== Segment start ==

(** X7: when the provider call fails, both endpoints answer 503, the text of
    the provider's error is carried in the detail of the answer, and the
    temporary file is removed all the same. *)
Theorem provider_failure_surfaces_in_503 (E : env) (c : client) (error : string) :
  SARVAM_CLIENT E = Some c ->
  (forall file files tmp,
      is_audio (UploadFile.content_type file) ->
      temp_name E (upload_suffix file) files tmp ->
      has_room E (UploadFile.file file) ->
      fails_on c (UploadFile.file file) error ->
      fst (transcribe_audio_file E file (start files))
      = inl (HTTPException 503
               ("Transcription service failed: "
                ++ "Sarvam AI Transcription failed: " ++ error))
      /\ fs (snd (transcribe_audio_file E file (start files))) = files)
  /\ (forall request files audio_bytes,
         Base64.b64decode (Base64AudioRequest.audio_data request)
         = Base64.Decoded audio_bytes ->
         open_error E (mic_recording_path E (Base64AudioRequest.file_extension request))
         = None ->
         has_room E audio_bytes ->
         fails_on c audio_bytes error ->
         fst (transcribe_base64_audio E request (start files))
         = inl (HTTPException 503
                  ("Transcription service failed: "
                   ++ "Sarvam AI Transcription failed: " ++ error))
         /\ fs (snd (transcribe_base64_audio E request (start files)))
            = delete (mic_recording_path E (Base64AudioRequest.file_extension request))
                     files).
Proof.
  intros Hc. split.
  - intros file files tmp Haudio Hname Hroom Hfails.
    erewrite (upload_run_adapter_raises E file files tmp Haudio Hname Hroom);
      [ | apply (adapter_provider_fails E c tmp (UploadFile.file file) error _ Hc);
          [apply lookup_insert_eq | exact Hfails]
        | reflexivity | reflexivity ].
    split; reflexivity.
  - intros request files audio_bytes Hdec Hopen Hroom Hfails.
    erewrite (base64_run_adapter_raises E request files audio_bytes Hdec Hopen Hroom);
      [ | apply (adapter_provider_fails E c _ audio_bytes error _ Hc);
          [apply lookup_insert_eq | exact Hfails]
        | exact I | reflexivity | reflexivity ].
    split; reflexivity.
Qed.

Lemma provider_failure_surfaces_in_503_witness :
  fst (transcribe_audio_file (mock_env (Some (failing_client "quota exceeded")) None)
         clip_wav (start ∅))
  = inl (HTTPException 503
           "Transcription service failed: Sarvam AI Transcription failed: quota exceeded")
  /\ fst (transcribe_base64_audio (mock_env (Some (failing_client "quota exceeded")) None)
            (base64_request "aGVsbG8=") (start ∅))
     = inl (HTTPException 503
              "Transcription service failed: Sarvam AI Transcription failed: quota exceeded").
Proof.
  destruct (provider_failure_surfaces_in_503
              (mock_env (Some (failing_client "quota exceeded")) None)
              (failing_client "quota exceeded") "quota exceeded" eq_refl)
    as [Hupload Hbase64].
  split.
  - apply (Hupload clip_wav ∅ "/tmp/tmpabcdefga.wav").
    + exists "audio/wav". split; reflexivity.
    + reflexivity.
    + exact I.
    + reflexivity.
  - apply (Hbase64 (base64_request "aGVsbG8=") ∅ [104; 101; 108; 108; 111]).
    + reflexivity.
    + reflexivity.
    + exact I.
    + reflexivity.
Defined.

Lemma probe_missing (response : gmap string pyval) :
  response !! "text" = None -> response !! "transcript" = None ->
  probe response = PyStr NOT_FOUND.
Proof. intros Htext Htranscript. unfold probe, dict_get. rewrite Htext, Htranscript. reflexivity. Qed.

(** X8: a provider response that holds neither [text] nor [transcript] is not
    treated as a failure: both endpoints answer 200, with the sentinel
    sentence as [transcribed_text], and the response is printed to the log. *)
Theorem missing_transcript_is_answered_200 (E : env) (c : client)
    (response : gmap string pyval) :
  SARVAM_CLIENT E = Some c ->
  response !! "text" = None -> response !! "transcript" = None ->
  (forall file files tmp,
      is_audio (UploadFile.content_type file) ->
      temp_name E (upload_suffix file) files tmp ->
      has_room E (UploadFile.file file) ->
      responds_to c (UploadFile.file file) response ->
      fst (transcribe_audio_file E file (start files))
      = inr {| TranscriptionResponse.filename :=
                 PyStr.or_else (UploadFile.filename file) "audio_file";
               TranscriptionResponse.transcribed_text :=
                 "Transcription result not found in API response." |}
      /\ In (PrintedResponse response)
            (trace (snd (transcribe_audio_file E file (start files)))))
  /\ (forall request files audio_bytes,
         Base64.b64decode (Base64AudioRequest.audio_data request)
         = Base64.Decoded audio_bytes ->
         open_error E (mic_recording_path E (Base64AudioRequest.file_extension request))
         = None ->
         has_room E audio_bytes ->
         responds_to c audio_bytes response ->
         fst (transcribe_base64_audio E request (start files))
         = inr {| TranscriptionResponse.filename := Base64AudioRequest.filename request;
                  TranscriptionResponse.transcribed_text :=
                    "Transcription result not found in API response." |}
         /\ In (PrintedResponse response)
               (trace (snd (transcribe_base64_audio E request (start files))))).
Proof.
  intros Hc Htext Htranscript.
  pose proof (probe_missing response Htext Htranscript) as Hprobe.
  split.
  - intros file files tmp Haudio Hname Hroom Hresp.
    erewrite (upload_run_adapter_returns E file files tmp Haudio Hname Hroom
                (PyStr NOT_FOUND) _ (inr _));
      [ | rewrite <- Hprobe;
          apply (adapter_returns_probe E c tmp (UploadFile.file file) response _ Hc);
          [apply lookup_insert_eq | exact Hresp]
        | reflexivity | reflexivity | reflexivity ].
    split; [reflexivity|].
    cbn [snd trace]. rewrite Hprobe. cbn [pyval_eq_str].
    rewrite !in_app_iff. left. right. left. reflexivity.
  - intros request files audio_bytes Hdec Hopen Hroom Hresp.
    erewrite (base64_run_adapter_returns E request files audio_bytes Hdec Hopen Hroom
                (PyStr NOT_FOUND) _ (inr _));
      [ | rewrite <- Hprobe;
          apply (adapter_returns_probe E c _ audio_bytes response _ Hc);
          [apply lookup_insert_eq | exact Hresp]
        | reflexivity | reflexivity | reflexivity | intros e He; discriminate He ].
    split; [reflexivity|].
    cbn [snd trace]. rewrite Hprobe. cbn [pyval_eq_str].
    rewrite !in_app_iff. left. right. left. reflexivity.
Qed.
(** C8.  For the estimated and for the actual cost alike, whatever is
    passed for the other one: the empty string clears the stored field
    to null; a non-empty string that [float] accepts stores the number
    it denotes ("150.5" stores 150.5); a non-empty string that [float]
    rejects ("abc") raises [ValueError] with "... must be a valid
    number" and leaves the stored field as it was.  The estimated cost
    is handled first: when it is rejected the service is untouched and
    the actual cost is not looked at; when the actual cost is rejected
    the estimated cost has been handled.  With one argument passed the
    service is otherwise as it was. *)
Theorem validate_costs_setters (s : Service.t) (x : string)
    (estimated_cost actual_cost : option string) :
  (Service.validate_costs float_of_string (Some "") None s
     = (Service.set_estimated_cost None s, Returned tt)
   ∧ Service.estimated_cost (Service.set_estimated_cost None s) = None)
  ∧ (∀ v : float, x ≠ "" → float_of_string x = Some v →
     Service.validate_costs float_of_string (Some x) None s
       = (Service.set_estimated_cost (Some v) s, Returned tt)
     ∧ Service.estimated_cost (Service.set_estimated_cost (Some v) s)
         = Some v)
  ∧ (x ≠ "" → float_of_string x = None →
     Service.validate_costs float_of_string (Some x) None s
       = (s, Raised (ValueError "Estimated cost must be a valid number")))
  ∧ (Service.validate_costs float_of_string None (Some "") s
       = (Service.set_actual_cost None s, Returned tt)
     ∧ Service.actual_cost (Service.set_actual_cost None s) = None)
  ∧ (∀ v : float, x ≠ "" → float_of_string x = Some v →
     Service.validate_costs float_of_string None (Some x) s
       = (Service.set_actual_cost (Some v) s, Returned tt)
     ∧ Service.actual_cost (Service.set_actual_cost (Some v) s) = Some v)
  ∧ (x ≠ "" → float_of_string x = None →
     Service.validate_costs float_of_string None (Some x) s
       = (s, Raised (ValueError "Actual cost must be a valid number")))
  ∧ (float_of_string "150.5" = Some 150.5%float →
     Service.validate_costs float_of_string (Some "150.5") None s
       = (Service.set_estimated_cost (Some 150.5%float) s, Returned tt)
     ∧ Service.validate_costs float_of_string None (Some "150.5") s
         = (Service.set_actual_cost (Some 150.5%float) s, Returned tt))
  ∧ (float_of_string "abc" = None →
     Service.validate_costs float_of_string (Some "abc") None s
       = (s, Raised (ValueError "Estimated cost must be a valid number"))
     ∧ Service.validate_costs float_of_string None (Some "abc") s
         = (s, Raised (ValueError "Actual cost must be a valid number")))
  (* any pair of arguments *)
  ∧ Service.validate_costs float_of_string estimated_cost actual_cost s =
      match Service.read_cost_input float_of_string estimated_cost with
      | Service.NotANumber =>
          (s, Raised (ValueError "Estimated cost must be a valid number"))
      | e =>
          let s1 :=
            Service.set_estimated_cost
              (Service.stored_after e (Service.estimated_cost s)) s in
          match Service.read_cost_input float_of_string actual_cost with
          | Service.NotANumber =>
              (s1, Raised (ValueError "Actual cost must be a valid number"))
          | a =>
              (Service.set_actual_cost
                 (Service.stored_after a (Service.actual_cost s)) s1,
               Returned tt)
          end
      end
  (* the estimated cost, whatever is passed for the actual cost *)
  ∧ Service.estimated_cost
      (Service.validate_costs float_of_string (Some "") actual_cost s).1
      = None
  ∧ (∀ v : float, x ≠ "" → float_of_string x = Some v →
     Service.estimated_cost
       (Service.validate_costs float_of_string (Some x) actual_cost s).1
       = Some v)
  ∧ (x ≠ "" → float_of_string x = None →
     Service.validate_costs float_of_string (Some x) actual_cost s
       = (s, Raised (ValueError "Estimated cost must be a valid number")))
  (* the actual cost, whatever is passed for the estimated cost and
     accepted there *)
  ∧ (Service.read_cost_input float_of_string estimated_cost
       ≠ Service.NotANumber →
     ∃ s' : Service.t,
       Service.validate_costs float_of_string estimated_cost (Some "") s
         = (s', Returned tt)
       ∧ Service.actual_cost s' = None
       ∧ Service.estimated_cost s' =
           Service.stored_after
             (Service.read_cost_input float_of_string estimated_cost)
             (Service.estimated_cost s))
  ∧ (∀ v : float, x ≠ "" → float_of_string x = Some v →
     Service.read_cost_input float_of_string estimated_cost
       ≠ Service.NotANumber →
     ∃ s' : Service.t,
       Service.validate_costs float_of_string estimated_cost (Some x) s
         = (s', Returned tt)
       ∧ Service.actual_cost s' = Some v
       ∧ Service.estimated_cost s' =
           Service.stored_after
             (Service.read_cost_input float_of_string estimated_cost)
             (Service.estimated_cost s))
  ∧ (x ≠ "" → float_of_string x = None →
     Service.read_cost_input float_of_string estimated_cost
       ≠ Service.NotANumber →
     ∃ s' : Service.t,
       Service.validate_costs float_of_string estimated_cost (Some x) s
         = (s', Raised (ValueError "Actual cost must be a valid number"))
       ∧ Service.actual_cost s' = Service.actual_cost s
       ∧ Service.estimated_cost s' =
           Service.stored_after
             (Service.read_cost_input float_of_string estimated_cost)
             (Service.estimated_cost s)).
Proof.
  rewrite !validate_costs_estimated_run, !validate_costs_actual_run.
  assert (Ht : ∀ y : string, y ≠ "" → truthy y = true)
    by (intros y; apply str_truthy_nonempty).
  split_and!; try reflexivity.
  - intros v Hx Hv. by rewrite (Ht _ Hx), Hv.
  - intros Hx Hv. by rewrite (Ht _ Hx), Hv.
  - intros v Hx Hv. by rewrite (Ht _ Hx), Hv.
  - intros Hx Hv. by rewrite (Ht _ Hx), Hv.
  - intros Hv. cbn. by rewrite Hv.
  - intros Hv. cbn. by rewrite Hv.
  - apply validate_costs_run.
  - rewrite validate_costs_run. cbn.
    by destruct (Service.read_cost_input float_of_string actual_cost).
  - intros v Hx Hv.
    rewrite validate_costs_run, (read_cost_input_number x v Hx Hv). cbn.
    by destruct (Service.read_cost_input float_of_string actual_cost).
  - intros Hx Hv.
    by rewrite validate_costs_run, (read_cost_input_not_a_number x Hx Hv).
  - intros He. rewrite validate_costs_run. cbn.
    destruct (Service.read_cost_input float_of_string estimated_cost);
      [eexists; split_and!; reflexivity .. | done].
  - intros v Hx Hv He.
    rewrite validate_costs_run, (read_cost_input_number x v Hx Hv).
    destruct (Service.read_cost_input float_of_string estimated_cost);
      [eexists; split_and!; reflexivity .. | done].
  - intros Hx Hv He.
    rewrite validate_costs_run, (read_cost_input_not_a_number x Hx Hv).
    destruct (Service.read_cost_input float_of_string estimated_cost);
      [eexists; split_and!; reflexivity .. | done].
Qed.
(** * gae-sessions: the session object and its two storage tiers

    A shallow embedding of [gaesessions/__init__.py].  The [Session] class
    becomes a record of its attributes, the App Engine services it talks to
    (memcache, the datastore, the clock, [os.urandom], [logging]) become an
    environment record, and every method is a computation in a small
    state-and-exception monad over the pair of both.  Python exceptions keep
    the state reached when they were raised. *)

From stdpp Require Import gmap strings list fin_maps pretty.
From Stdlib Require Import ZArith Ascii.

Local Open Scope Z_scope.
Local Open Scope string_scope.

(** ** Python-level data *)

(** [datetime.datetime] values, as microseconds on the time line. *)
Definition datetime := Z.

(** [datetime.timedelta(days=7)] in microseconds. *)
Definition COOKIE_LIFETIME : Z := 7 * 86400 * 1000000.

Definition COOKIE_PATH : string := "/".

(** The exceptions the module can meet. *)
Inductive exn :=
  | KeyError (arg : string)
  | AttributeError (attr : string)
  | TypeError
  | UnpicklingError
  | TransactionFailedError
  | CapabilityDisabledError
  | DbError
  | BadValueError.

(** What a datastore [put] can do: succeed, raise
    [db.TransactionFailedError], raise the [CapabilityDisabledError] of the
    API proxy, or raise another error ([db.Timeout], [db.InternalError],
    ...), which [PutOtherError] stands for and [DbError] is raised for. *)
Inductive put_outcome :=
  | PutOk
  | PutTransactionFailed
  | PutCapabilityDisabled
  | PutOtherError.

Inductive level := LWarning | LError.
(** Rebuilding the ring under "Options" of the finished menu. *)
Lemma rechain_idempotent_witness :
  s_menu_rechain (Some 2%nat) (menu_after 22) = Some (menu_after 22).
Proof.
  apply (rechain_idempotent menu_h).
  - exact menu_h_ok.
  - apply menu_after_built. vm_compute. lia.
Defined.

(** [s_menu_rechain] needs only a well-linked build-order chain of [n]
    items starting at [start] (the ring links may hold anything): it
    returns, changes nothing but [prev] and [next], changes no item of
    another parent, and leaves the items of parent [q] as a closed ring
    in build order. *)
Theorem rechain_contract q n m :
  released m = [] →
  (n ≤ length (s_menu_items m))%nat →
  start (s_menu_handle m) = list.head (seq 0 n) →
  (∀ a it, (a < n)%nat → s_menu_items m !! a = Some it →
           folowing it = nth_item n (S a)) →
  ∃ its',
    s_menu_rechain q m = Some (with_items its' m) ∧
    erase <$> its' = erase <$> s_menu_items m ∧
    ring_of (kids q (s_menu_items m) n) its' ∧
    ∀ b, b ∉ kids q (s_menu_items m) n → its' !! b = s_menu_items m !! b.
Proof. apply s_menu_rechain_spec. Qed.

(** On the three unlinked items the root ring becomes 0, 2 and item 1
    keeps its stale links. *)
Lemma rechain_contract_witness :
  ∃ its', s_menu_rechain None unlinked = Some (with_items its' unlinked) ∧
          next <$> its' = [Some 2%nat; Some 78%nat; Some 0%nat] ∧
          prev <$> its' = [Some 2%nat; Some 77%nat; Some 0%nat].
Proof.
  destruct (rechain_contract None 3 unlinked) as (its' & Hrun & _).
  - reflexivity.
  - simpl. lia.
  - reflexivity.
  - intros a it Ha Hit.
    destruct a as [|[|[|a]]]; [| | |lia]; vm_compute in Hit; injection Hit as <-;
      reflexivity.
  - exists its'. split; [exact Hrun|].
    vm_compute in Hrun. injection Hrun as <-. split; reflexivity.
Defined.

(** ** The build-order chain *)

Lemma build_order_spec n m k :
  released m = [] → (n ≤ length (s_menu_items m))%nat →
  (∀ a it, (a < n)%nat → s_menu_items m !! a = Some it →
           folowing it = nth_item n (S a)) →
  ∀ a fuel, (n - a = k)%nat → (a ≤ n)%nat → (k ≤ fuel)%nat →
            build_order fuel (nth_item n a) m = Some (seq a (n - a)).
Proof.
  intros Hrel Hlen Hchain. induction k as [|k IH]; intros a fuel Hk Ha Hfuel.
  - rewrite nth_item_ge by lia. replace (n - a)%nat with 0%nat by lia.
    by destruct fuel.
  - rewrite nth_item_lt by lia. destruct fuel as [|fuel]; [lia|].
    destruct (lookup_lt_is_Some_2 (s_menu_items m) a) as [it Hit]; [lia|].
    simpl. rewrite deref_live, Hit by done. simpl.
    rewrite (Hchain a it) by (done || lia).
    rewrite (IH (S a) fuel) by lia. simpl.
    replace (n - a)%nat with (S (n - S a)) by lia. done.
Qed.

== Segment end ==

• _Task brief_
From the entries above, write out only the lines starting at the line that holds "- exact menu_h_ok." and ending at the line that holds "start (s_menu_handle m)", keeping both and matching them exactly.

• _Written solution_
  - exact menu_h_ok.
  - apply menu_after_built. vm_compute. lia.
Defined.

(** [s_menu_rechain] needs only a well-linked build-order chain of [n]
    items starting at [start] (the ring links may hold anything): it
    returns, changes nothing but [prev] and [next], changes no item of
    another parent, and leaves the items of parent [q] as a closed ring
    in build order. *)
Theorem rechain_contract q n m :
  released m = [] →
  (n ≤ length (s_menu_items m))%nat →
  start (s_menu_handle m) = list.head (seq 0 n) →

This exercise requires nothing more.